Role of store-operated Ca²⁺ entry in adenosine-induced vasodilatation of rat small mesenteric artery

Store-operated Ca²⁺ entry (SOCE) has recently been proposed to contribute to Ca²⁺ influx in vascular smooth muscle cells (VSMCs). Adenosine is known for its protective role against hypoxia and ischemia by increasing nutrient and oxygen supply through vasodilation. This study was designed to examine the hypothesis that SOCE have a functional role in adenosine-induced vasodilation. Small mesenteric resistance arteries and mesenteric VSMCs were obtained from rats. Isometric tensions of isolated artery rings were measured by a sensitive myograph system. Laser-scanning confocal microscopy was used to determine the intracellular Ca²⁺ concentration of fluo 3-loaded VSMCs. Adenosine (0.1-100 μM) relaxed artery rings that were precontracted by phenylephrine in a concentration-dependent manner. In cultured mesenteric VSMCs, passive store depletion by thapsigargin and active store depletion by phenylephrine both induced Ca²⁺ influx due to SOCE. Adenosine inhibited SOCE-mediated increases in cytosolic Ca²⁺ levels evoked by the emptying of the stores. In isolated artery rings, adenosine inhibited SOCE-induced contractions due to store depletion.

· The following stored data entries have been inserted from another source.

Lemma triple_prepare pin :
  triple backbone_ok (prepare_sync_batch pin) (λ p, state_ok p.1).
Proof.
  apply triple_persist. apply triple_transaction; [done|intros a; auto|].
  eapply triple_seq; [apply triple_no_pending; eauto|]. intros _.
  eapply triple_bind; [apply triple_load_state|]. intros st.
  eapply triple_seq; [apply triple_on_err, triple_on_bb; eauto|]. intros tip.
  eapply (triple_bind _ _ (λ st, state_ok st)); [destruct pin; [apply triple_set_target|by intros w Hw]|]. intros st2.
  eapply triple_bind; [apply triple_advance|]. intros st3.
  eapply triple_seq; [apply triple_clear_link|]. intros _ w Hw. exact Hw.
Qed.

Lemma triple_run_sync config : triple backbone_ok (run_sync_bitcoin_core config) (λ _, backbone_ok).
Proof.
  unfold run_sync_bitcoin_core.
  eapply triple_seq; [apply triple_on_err, triple_on_bb; eauto|]. intros _.
  eapply triple_bind; [apply triple_prepare|]. intros [state tip]. simpl.
  eapply (triple_seq _ _ (state_ok state)).
  - destruct (to_height config) as [to|]; [|by intros w Hw]. destruct (_ <? _); [|by intros w Hw].
    eapply triple_seq; [apply triple_record; eauto|]. intros _ w Hw. simpl. eauto.
  - intros _. cbv zeta. destruct (_ <? _); [intros w Hw; simpl; eauto|]. apply triple_sync_heights.
Qed.
End sync_runs.

(** ** Claims *)

(** C6. Ordinary sync keeps the backbone invariant, whichever call or statement fails, whatever
    heights, hashes and coinbases Core reports, and at whatever height a run stops: the table
    keeps its constraints and links, and the stored cursor always ends a prefix from genesis
    with exactly one canonical row per height, each complete and linked to the one below. One
    thing is required of Core, which the sync does not check: a header it returns for a hash
    has that hash, and so the one predecessor the hash commits to. *)
Theorem sync_keeps_backbone `{BitcoinLib} `{PrevOf} `{BitcoinCoreBackboneSource W} config
    (w : BackboneWorld W) :
  (∀ h e header e', bb_block_header h e = (Ok header, e') →
     block_hash header = h ∧ prev_blockhash header = prev_of h) →
  backbone_ok w → backbone_ok (run_sync_bitcoin_core config w).2.
Proof.
  intros Hm Hok. pose proof (triple_run_sync Hm config w Hok) as Ht.
  by destruct (run_sync_bitcoin_core config w) as [[?|?] ?].
Qed.

(** Advancing the cursor: the loop ends within its bound, a success leaves the block
    table alone, and the cursor then ends the longest prefix: the next height has no
    single complete linked row (or is beyond 32 bits). *)
Theorem prefix_advance_maximal `{BitcoinLib} `{BitcoinCoreBackboneSource W} state (w : BackboneWorld W) :
  prefix_ok (bb_blocks w) (ss_contiguous_complete_height state) →
  (∀ a, (prefix_loop (prefix_fuel (bb_blocks w) (ss_contiguous_complete_height state))
           (ss_contiguous_complete_height state) a w).1 ≠ Ok None) ∧
  ∀ state' w', advance_contiguous_complete_prefix state w = (Ok state', w') →
    let n := ss_contiguous_complete_height state' in
    bb_blocks w' = bb_blocks w ∧ ss_contiguous_complete_height state ≤ n ∧ prefix_ok (bb_blocks w') n ∧
    (n = i32_MAX ∨ ¬ prefix_ok (bb_blocks w') (n + 1)).
Proof.
  intros Hp. split.
  { intros a. apply prefix_loop_fuel; unfold prefix_fuel; lia. }
  intros state' w' Hr n. apply advance_spec in Hr as (Hb & _ & _ & Hle & Hn & Hm); [|done].
  rewrite Hb. split_and!; [done|unfold n; lia|done|]. destruct Hm as [Hm|Hm]; [by left|right].
  intros [Hr Hall]. apply Hm, Hall. destruct Hn. lia.
Qed.
(* ===== verification/Reconcile.v ===== *)
(** * The reconciler

    Models how the read model derives the row of a parent block from its events
    ([crates/mmm-read-model/src/classify.rs], [competition.rs], [reconcile.rs]): the
    classification that takes effect, the update of the events, the rebuild of the
    block row and its proofs, and the reconcile transaction of one event or block.

    A transaction that fails changes nothing, so each step maps the tables to the
    tables or an error. The reconcile transaction reads an event, takes advisory
    locks, and reads it again; another transaction may commit while it waits, so it
    is given the tables before and after it holds its locks. Source health, protocol
    commitments and relationship summaries live in other tables and are left out.
    The pool of a coinbase and the catalogue of invalid blocks are parameters. *)

From stdpp Require Import sorting.
From S2P Require Import Prelude BitcoinLib Effects Errors Nbits Lineage Classifier LiveLoop Poller Blocks SyncState CoreQueue Events.

Record ReadModel := mkReadModel {
  rm_events : event_table;
  rm_blocks : block_table;
  rm_proofs : proof_table;
  rm_sources : gmap Z SourceRow;
  rm_known_stale : gset bytes;
  rm_nbits : result anyhow NbitsTable;
}.

Definition with_blocks (db : ReadModel) (t : block_table) : ReadModel :=
  mkReadModel (rm_events db) t (rm_proofs db) (rm_sources db) (rm_known_stale db) (rm_nbits db).
Definition with_events (db : ReadModel) (t : event_table) : ReadModel :=
  mkReadModel t (rm_blocks db) (rm_proofs db) (rm_sources db) (rm_known_stale db) (rm_nbits db).
Definition with_proofs (db : ReadModel) (t : proof_table) : ReadModel :=
  mkReadModel (rm_events db) (rm_blocks db) t (rm_sources db) (rm_known_stale db) (rm_nbits db).

Record InvalidBlock := mkInvalidBlock { ib_height : Z; ib_rejection_reason : string }.

(** ** Block state *)

Record BlockCascadeState := mkCascadeState {
  c_kind : BlockKind;
  c_height : option Z;
  c_height_source : option HeightSource;
  c_invalid_block_reason : option string;
  c_canonical_competitor_hash : option bytes;
  c_core_attested : bool;
  c_difficulty_epoch_ok : option bool;
  c_coinbase_script : option bytes;
}.
#[global] Instance BlockCascadeState_eq_dec : EqDecision BlockCascadeState.
Proof. solve_decision. Defined.

Definition cascade_state (r : BlockInput) : BlockCascadeState :=
  {| c_kind := b_kind r; c_height := b_height r; c_height_source := b_height_source r;
     c_invalid_block_reason := b_invalid_block_reason r;
     c_canonical_competitor_hash := b_canonical_competitor_hash r;
     c_core_attested := b_core_attested r; c_difficulty_epoch_ok := b_difficulty_epoch_ok r;
     c_coinbase_script := b_coinbase_script r |}.

Definition load_block_cascade_state (t : block_table) (hash : bytes) : option BlockCascadeState :=
  cascade_state <$> t !! hash.

Definition load_parent_preflight (t : block_table) (prev : bytes) : ParentPreflight :=
  mkPreflight ((λ r, mkKnownBlock (b_kind r) (b_height r) (b_height_source r)
                       (b_canonical_competitor_hash r) (b_core_attested r)) <$> t !! prev).

(** ** Classification *)

Section classification.
Context `{BitcoinLib} (invalid_blocks_lookup : bytes → option InvalidBlock).

Definition resolve_parent_classification (header : Header) (live : option ParentClassification)
    : result anyhow ParentClassification :=
  match invalid_blocks_lookup (block_hash header) with
  | None => Ok (default (unknown header) live)
  | Some catalogue =>
      let catalogued := invalid_block header (ib_height catalogue) HsInvalidBlockCatalog None
                          (ib_rejection_reason catalogue) in
      match live with
      | None => Ok catalogued
      | Some live =>
          if bool_decide (kind live = PkInvalidBlock) then
            if bool_decide (pc_btc_height live = Some (ib_height catalogue))
               && bool_decide (rejection_reason live = Some (ib_rejection_reason catalogue))
            then Ok live
            else Err (Other "live invalid-block verdict disagrees with pinned catalogue")
          else if bool_decide (ib_rejection_reason catalogue = TIME_BELOW_MTP)
                  && bool_decide (kind live ∈ [PkCanonical; PkStale])
          then Err (Other "live Core verdict contradicts its pinned MTP invalid-block entry")
          else Ok catalogued
      end
  end.

Definition persisted_kind (k : BlockKind) : option ParentKind :=
  match k with
  | BkCanonical => Some PkCanonical
  | BkStale => Some PkStale
  | BkInvalidBlock => Some PkInvalidBlock
  | BkUnknown => None
  end.

Definition persisted_classification_from_hash (t : block_table) (parent_hash : bytes) (header : Header)
    : option ParentClassification :=
  persisted ← load_block_cascade_state t parent_hash;
  k ← persisted_kind (c_kind persisted);
  if bool_decide (c_kind persisted = BkInvalidBlock)
     && bool_decide (c_height_source persisted = Some HsInvalidBlockCatalog)
     && negb (is_some (invalid_blocks_lookup parent_hash))
  then None else
  competitor ← match k with
               | PkStale =>
                   competitor_hash ← c_canonical_competitor_hash persisted;
                   competitor ← load_block_cascade_state t competitor_hash;
                   if bool_decide (c_kind competitor = BkCanonical) then Some (Some competitor_hash) else None
               | _ => Some None
               end;
  Some {| kind := k; pc_btc_height := c_height persisted; height_source := c_height_source persisted;
          prev_hash := prev_blockhash header;
          canonical_predecessor_header := None; canonical_competitor_header := None;
          canonical_competitor_hash := competitor; coinbase := None;
          difficulty_epoch_ok := c_difficulty_epoch_ok persisted;
          rejection_reason := c_invalid_block_reason persisted;
          live_observed := c_core_attested persisted; core_attested := c_core_attested persisted;
          core_absence_attested := false; incomplete := false |}.

Definition persisted_classification_from_block (t : block_table) (event : MergeMiningEvent)
    (header : Header) : option ParentClassification :=
  persisted_classification_from_hash t (m_hash event) header.

Definition load_proven_parent_classification (t : block_table) (header : Header)
    : option ParentClassification :=
  opt_filter (λ c, bool_decide (kind c = PkStale) || bool_decide (kind c = PkCanonical) && core_attested c)
    (persisted_classification_from_hash t (block_hash header) header).

Definition classification_from_event (event : MergeMiningEvent) (header : Header)
    : option ParentClassification :=
  if negb (bool_decide (m_kind event = PkCanonical)) then None else
  Some {| kind := m_kind event; pc_btc_height := m_height event;
          height_source := (λ _, HsBitcoinCore) <$> m_height event;
          prev_hash := prev_blockhash header;
          canonical_predecessor_header := None; canonical_competitor_header := None;
          canonical_competitor_hash := None; coinbase := None;
          difficulty_epoch_ok := m_difficulty_ok event; rejection_reason := None;
          live_observed := false; core_attested := false; core_absence_attested := false;
          incomplete := false |}.

Definition set_difficulty (v : ParentClassification) (d : option bool) : ParentClassification :=
  {| kind := kind v; pc_btc_height := pc_btc_height v; height_source := height_source v;
     prev_hash := prev_hash v;
     canonical_predecessor_header := canonical_predecessor_header v;
     canonical_competitor_header := canonical_competitor_header v;
     canonical_competitor_hash := canonical_competitor_hash v; coinbase := coinbase v;
     difficulty_epoch_ok := d; rejection_reason := rejection_reason v;
     live_observed := live_observed v; core_attested := core_attested v;
     core_absence_attested := core_absence_attested v; incomplete := incomplete v |}.

Definition effective_classification (t : block_table) (event : MergeMiningEvent) (header : Header)
    (c : ParentClassification) : ParentClassification :=
  if bool_decide (kind c = PkUnknown) then
    match persisted_classification_from_block t event header with
    | Some c => c
    | None =>
        match classification_from_event event header with
        | Some c => c
        | None =>
            if bool_decide (m_kind event = PkStale)
            then set_difficulty (unknown header) (difficulty_epoch_ok c)
            else c
        end
    end
  else c.
End classification.

Definition merge_difficulty (rollup_difficulty : option bool) (c : ParentClassification) : option bool :=
  coalesce (difficulty_epoch_ok c) rollup_difficulty.

(** ** Updating the events *)

Definition set_classification (e : EventRow) (k : ParentKind) (height : option Z) (d : option bool) : EventRow :=
  {| e_id := e_id e; e_source_id := e_source_id e; e_child_height := e_child_height e;
     e_hash := e_hash e; e_prev_hash := e_prev_hash e; e_header_bytes := e_header_bytes e;
     e_header_time := e_header_time e; e_height := height; e_kind := k; e_pow := e_pow e;
     e_difficulty_ok := d; e_script := e_script e; e_outputs := e_outputs e;
     e_tx_bytes := e_tx_bytes e; e_discovered_at := e_discovered_at e;
     e_confirmed_at := e_confirmed_at e; e_revoked_at := e_revoked_at e;
     e_revocation_reason := e_revocation_reason e; e_relevance_reason := e_relevance_reason e |}.

Definition classification_updates (hash : bytes) (k : ParentKind) (e : EventRow) : bool :=
  bool_decide (e_hash e = hash) && is_active e
  && (negb (bool_decide (k = PkUnknown)) || bool_decide (e_kind e ∈ [PkUnknown; PkInvalidBlock])).

Definition proven_kind (k : ParentKind) : bool :=
  match k with PkCanonical | PkStale | PkInvalidBlock => true | PkNear | PkUnknown => false end.

Definition apply_event_classification (t : event_table) (event : MergeMiningEvent)
    (c : ParentClassification) : result anyhow event_table :=
  let height := if proven_kind (kind c) then pc_btc_height c else None in
  _ ← ensure (negb (proven_kind (kind c)) || is_some height)
        (Other "canonical/stale/invalid-block classification has no height");
  let t' := (λ e, if classification_updates (m_hash event) (kind c) e
                  then set_classification e (kind c) height
                         (coalesce (difficulty_epoch_ok c) (e_difficulty_ok e))
                  else e) <$> t in
  _ ← ensure (bool_decide (map_Forall (λ _ e, chk_event e = true) t'))
        (Other "check constraint of merge_mining_event");
  mret t'.

(** ** Blocks without active events *)

Section rebuild.
Context `{BitcoinLib} (invalid_blocks_lookup : bytes → option InvalidBlock).
Context (resolve_pool : bytes → option bytes → option Z).

Definition resolve_bitcoin_miner_pool_id_from_coinbase (script outputs : option bytes) : option Z :=
  s ← script; resolve_pool s outputs.

Definition resolve_core_coinbase_pool_id (c : option BitcoinCoreBlockCoinbase) : option Z :=
  resolve_bitcoin_miner_pool_id_from_coinbase (bc_script <$> c) (bc_outputs <$> c).

Definition resolve_persisted_core_coinbase_bitcoin_miner_pool_id (t : block_table) (hash : bytes)
    : option Z :=
  r ← t !! hash;
  s ← b_coinbase_script r;
  resolve_bitcoin_miner_pool_id_from_coinbase (Some s) (b_coinbase_outputs r).

Definition zero_active (r : BlockInput) (core_pool_id : option Z) : BlockInput :=
  let core := b_core_attested r in
  {| b_hash := b_hash r; b_prev_hash := b_prev_hash r;
     b_height := if core then b_height r else None;
     b_height_source := if core then b_height_source r else None;
     b_kind := if core then b_kind r else BkUnknown;
     b_header_bytes := b_header_bytes r; b_header_time := b_header_time r;
     b_bitcoin_miner_pool_id := if core then core_pool_id else None;
     b_coinbase_txid := b_coinbase_txid r; b_coinbase_script := b_coinbase_script r;
     b_coinbase_outputs := b_coinbase_outputs r; b_coinbase_status := b_coinbase_status r;
     b_invalid_block_reason := if core then b_invalid_block_reason r else None;
     b_canonical_competitor_hash := if core then b_canonical_competitor_hash r else None;
     b_total_attestations := 0; b_distinct_sources := if core then 1 else 0;
     b_auxpow_chain_count := 0;
     b_live_observed := b_live_observed r; b_core_attested := core; b_pow_validated := core;
     b_difficulty_epoch_ok := if core then b_difficulty_epoch_ok r else None;
     b_first_attested_at := None; b_last_attested_at := None; b_btc_orphan_class := None |}.

Definition demote_zero_active_block (t : block_table) (hash : bytes) : result anyhow block_table :=
  match t !! hash with
  | Some r => store_row t (zero_active r (resolve_persisted_core_coinbase_bitcoin_miner_pool_id t hash))
  | None => Ok t
  end.

(** Another row names this one as its competitor. *)
Definition referenced (t : block_table) (hash : bytes) : bool :=
  existsb (λ r, bool_decide (b_canonical_competitor_hash r = Some hash)) (map_to_list t).*2.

A_2A receptor antagonism with SCH-58261 and adenylate cyclase inhibition with SQ-22536 largely attenuated adenosine responses. The cAMP analog 8-bromo-cAMP mimicked the effects of adenosine on SOCE. Our results indicate a novel mechanism of vasodilatation by adenosine that involves regulation of SOCE through the cAMP signaling pathway due to activation of adenosine A_2A receptors.